**ACTION ITEM:**
Go over the data and work out how many lines include the word "entered". Give that number only.

#### RAW DATA ####

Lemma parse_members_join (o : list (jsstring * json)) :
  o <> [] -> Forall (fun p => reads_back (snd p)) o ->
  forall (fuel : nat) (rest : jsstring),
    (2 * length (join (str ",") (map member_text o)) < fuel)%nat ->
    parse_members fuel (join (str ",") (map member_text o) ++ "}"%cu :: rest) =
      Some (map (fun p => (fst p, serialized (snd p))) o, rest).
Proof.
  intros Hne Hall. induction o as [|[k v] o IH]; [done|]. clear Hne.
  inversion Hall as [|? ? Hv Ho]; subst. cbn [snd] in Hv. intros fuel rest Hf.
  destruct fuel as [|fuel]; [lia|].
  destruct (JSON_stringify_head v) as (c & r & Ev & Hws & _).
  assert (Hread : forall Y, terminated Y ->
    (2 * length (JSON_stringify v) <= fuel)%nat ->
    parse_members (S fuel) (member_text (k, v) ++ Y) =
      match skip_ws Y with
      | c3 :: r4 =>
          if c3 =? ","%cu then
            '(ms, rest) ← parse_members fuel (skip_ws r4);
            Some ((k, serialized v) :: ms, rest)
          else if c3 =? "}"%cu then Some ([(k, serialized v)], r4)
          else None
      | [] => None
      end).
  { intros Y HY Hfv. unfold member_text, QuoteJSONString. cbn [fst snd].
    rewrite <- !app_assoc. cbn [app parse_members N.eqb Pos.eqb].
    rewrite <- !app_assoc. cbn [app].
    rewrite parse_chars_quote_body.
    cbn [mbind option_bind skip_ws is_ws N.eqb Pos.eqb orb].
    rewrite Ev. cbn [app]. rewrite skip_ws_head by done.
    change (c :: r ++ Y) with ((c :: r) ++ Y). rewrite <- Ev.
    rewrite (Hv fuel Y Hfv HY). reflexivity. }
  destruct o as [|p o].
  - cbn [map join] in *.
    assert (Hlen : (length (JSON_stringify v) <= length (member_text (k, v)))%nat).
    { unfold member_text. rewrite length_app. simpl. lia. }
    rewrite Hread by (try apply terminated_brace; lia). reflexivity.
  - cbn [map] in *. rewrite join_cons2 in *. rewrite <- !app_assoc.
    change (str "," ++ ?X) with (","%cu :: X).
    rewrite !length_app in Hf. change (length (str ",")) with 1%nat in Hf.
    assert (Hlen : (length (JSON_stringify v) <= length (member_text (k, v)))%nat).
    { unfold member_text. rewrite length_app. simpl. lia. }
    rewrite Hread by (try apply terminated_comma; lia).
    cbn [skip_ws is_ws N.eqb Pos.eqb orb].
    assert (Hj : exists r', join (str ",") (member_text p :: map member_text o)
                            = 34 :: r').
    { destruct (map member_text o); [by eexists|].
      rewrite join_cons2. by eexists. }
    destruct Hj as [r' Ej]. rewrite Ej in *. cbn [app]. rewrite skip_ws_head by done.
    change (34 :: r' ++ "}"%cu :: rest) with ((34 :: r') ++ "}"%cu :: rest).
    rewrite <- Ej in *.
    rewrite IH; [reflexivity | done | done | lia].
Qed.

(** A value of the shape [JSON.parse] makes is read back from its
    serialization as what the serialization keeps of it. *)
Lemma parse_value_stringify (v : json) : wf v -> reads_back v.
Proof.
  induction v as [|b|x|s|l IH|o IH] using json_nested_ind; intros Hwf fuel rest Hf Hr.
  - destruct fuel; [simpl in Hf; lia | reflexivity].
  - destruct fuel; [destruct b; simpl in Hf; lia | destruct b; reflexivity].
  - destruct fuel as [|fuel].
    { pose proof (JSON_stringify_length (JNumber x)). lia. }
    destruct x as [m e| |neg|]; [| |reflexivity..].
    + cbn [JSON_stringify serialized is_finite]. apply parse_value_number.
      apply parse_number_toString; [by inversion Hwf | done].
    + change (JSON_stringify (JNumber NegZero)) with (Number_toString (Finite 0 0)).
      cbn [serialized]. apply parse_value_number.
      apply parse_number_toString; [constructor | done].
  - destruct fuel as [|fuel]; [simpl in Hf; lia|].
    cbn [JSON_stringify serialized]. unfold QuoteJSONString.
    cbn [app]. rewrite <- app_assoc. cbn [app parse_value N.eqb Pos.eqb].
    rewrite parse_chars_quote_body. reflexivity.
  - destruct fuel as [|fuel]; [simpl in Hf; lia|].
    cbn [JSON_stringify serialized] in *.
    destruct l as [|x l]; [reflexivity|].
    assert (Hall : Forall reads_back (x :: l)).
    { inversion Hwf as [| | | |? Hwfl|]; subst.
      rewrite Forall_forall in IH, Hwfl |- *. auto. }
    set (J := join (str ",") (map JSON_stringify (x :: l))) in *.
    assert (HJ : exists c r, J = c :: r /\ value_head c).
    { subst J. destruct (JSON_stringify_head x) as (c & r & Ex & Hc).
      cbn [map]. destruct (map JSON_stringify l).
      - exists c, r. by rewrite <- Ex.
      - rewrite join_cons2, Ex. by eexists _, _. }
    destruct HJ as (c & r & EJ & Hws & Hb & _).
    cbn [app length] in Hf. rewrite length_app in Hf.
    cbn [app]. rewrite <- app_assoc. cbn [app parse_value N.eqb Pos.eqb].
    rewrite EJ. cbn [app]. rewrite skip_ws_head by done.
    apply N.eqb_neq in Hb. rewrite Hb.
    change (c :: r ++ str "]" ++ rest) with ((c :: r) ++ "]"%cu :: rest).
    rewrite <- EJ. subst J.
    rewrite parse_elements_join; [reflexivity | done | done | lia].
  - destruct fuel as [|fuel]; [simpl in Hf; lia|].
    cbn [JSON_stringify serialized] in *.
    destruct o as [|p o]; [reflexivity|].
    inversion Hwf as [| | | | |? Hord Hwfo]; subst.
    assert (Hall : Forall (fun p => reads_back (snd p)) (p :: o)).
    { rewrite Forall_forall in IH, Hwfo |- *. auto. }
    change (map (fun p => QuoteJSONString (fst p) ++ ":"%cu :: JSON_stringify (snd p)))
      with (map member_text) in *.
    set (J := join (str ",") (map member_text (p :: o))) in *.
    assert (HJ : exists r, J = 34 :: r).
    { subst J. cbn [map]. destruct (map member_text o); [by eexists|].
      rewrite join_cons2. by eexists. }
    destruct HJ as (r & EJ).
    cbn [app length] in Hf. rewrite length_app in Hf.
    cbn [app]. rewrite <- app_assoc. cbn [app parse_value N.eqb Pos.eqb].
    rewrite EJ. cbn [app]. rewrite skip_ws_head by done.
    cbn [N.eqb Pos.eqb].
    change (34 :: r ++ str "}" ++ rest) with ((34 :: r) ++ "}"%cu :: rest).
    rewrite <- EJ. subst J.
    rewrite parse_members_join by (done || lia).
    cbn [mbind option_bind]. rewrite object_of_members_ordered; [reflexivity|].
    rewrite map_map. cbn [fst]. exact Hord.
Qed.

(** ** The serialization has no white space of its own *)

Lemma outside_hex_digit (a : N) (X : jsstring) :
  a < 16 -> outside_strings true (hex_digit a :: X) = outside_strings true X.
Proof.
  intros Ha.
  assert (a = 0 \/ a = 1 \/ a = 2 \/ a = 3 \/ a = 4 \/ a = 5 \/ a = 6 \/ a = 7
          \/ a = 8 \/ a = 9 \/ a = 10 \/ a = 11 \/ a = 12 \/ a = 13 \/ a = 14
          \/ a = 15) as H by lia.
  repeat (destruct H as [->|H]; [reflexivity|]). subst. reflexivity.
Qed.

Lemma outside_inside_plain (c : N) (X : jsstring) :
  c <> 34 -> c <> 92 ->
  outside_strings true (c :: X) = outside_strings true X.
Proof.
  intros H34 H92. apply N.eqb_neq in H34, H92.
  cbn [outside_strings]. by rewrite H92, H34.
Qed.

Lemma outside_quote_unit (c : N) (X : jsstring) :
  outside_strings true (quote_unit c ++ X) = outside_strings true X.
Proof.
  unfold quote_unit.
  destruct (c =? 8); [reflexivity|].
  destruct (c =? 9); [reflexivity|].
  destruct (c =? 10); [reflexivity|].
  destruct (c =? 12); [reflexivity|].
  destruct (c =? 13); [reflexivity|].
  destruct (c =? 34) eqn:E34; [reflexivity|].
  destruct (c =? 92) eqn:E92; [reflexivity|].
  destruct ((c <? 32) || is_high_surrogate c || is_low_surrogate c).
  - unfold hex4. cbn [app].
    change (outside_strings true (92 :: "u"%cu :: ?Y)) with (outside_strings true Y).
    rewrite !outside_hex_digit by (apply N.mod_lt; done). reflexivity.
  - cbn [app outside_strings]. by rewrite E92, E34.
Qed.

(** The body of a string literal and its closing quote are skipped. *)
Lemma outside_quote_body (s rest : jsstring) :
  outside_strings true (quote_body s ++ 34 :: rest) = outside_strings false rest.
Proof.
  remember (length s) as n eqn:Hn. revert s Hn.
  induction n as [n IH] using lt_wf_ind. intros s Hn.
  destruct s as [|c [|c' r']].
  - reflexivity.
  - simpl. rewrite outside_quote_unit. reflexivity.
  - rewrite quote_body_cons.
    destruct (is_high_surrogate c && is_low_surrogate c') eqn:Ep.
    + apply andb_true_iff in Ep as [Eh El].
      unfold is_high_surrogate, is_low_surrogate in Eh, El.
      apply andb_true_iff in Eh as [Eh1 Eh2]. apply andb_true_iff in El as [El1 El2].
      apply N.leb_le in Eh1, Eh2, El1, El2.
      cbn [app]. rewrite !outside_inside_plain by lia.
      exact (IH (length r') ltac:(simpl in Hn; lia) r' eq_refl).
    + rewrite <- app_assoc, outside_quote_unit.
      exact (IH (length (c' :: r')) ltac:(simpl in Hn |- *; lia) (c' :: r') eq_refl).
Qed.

####
#### RAW DATA ####

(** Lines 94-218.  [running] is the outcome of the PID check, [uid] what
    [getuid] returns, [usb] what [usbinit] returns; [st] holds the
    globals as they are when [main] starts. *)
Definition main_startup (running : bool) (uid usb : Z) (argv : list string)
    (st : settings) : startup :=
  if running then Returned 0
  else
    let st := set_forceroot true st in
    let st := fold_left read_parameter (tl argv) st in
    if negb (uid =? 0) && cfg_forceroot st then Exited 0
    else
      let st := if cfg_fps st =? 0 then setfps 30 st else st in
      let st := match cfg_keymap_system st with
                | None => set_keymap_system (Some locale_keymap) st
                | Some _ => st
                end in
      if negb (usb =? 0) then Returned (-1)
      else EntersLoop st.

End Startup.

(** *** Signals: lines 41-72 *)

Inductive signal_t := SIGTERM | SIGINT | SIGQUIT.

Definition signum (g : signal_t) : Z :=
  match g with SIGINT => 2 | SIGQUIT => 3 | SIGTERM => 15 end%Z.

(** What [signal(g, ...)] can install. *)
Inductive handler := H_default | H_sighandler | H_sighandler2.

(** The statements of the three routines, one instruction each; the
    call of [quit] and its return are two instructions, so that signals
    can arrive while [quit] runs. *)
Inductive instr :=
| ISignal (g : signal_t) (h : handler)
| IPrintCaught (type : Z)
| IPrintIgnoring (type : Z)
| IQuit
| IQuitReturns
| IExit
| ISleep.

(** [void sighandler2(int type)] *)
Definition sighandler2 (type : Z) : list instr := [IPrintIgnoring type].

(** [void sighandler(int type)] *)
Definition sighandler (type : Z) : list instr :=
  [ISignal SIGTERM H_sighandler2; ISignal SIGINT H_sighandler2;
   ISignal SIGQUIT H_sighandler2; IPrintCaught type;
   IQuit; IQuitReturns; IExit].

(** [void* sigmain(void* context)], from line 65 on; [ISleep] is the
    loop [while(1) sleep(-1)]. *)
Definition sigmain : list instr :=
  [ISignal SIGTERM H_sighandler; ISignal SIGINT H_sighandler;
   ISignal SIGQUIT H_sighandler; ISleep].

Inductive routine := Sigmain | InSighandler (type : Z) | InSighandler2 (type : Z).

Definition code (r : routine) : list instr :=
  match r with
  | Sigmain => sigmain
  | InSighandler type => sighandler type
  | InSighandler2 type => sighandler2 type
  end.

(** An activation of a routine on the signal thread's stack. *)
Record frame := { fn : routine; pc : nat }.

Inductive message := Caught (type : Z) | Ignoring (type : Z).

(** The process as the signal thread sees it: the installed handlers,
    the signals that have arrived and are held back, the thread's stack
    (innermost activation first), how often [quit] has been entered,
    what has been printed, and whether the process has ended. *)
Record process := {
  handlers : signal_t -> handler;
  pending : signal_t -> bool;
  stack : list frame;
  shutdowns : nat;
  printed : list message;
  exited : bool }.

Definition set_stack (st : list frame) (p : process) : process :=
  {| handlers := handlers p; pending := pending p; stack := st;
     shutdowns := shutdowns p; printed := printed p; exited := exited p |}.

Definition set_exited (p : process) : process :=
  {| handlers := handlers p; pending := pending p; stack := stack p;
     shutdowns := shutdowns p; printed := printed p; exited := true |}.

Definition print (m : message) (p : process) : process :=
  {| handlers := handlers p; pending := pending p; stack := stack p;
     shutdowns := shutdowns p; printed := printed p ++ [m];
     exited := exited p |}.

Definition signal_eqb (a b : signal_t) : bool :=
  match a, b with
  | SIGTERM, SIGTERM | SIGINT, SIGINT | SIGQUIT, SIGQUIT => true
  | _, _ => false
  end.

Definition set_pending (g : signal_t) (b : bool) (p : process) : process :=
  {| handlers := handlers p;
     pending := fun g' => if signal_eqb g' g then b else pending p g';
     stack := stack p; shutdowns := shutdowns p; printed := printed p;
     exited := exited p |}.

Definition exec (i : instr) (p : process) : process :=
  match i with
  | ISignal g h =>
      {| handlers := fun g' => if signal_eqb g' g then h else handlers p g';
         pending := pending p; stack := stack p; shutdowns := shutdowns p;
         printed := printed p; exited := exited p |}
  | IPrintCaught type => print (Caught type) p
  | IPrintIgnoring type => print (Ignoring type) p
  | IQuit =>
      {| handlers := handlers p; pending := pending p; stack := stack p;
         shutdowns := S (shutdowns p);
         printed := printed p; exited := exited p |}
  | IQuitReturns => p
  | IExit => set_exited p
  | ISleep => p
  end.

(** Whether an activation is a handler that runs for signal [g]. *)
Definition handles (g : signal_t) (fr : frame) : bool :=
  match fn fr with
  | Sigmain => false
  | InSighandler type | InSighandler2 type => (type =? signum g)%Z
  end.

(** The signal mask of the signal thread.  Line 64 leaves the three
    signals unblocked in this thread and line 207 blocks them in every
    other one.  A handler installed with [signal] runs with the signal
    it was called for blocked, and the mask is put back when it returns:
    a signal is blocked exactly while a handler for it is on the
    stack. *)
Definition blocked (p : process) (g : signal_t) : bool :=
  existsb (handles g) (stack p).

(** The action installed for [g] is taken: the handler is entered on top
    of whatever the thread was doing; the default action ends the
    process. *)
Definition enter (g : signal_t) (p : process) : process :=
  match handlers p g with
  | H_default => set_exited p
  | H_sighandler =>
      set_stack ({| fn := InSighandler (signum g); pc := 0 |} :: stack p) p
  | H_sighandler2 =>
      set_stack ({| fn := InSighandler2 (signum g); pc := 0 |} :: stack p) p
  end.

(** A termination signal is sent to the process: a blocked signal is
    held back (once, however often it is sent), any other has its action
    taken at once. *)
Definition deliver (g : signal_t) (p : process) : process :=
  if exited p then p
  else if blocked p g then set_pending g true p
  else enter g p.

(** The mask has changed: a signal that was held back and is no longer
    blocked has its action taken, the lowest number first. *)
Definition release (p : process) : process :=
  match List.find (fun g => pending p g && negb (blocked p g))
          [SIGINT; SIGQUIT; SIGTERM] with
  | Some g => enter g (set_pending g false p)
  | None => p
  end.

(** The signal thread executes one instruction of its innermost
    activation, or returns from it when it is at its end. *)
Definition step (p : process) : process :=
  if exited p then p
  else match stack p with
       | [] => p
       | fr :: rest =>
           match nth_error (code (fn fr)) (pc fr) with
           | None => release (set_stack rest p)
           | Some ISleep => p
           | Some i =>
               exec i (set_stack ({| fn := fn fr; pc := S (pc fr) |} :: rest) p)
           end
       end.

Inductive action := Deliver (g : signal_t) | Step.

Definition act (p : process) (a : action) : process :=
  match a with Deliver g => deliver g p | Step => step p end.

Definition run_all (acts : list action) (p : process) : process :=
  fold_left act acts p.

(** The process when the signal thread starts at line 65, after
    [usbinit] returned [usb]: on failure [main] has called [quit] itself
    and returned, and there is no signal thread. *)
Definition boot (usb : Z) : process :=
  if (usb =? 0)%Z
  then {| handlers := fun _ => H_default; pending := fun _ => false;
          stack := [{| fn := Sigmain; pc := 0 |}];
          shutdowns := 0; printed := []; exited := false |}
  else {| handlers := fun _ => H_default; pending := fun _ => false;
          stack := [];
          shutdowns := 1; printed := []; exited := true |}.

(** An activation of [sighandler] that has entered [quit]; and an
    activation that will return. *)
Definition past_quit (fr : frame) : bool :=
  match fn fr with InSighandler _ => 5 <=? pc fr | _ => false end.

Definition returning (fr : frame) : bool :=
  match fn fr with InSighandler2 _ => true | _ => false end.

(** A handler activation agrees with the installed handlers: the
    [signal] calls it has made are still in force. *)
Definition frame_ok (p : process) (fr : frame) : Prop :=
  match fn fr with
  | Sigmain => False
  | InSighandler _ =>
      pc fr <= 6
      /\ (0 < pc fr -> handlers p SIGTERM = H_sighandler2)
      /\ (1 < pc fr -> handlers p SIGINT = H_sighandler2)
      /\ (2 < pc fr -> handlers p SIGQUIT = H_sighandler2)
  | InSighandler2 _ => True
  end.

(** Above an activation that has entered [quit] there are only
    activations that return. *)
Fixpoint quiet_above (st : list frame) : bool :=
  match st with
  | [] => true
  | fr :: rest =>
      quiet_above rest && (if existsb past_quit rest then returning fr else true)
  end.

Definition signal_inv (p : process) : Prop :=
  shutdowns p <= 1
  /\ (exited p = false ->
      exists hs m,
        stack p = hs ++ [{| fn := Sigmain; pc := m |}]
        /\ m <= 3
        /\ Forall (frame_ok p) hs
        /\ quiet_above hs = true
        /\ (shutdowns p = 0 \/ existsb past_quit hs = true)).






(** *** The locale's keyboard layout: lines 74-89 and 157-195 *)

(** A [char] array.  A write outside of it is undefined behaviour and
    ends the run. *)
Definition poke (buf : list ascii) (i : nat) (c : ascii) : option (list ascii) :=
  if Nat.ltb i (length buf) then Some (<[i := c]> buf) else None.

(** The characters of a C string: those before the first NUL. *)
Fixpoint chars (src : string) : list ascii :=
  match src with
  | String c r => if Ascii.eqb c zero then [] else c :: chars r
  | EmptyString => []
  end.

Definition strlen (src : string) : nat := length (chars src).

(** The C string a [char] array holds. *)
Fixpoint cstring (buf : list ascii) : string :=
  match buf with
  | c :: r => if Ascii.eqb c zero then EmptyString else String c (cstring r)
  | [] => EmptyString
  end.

####
#### RAW DATA ####

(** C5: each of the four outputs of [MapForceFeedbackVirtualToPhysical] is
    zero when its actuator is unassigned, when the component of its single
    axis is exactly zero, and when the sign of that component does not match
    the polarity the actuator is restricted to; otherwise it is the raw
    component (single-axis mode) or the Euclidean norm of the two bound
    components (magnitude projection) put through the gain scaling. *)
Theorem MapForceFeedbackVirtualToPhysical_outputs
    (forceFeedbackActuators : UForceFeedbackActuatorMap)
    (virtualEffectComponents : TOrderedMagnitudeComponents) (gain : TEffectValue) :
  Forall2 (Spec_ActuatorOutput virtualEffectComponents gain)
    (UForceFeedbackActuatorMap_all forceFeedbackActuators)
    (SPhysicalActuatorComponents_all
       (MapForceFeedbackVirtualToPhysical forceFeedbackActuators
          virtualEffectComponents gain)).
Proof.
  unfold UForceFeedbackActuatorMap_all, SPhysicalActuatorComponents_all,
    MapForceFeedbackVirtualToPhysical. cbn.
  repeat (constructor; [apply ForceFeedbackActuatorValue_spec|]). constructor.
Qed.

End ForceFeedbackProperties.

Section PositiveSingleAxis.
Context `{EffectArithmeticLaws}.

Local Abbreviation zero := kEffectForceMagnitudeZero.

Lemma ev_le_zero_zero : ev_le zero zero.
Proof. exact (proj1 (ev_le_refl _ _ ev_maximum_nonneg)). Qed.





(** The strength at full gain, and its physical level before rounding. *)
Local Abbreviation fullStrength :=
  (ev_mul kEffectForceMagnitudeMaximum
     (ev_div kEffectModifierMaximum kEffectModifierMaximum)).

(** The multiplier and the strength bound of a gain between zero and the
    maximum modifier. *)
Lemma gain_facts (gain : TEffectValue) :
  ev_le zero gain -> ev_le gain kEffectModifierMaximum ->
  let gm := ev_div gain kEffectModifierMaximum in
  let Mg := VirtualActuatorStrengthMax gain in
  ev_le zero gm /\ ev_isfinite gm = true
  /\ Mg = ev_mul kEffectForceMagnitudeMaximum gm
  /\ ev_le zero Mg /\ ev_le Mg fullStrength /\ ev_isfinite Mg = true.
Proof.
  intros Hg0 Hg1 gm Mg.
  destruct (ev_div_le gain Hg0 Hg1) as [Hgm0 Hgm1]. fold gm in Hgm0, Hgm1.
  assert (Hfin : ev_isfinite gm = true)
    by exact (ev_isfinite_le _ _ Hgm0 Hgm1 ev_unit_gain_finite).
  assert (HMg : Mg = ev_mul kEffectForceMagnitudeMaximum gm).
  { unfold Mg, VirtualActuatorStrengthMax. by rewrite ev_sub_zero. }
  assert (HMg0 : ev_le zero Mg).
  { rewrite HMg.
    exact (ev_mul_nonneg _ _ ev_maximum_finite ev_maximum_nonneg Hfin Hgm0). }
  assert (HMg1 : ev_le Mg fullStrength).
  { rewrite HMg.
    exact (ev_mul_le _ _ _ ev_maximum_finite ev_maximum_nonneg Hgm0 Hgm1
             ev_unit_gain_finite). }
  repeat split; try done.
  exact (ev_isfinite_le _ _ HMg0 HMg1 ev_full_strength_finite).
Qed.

####

**RESULT FOR THIS TASK:**
4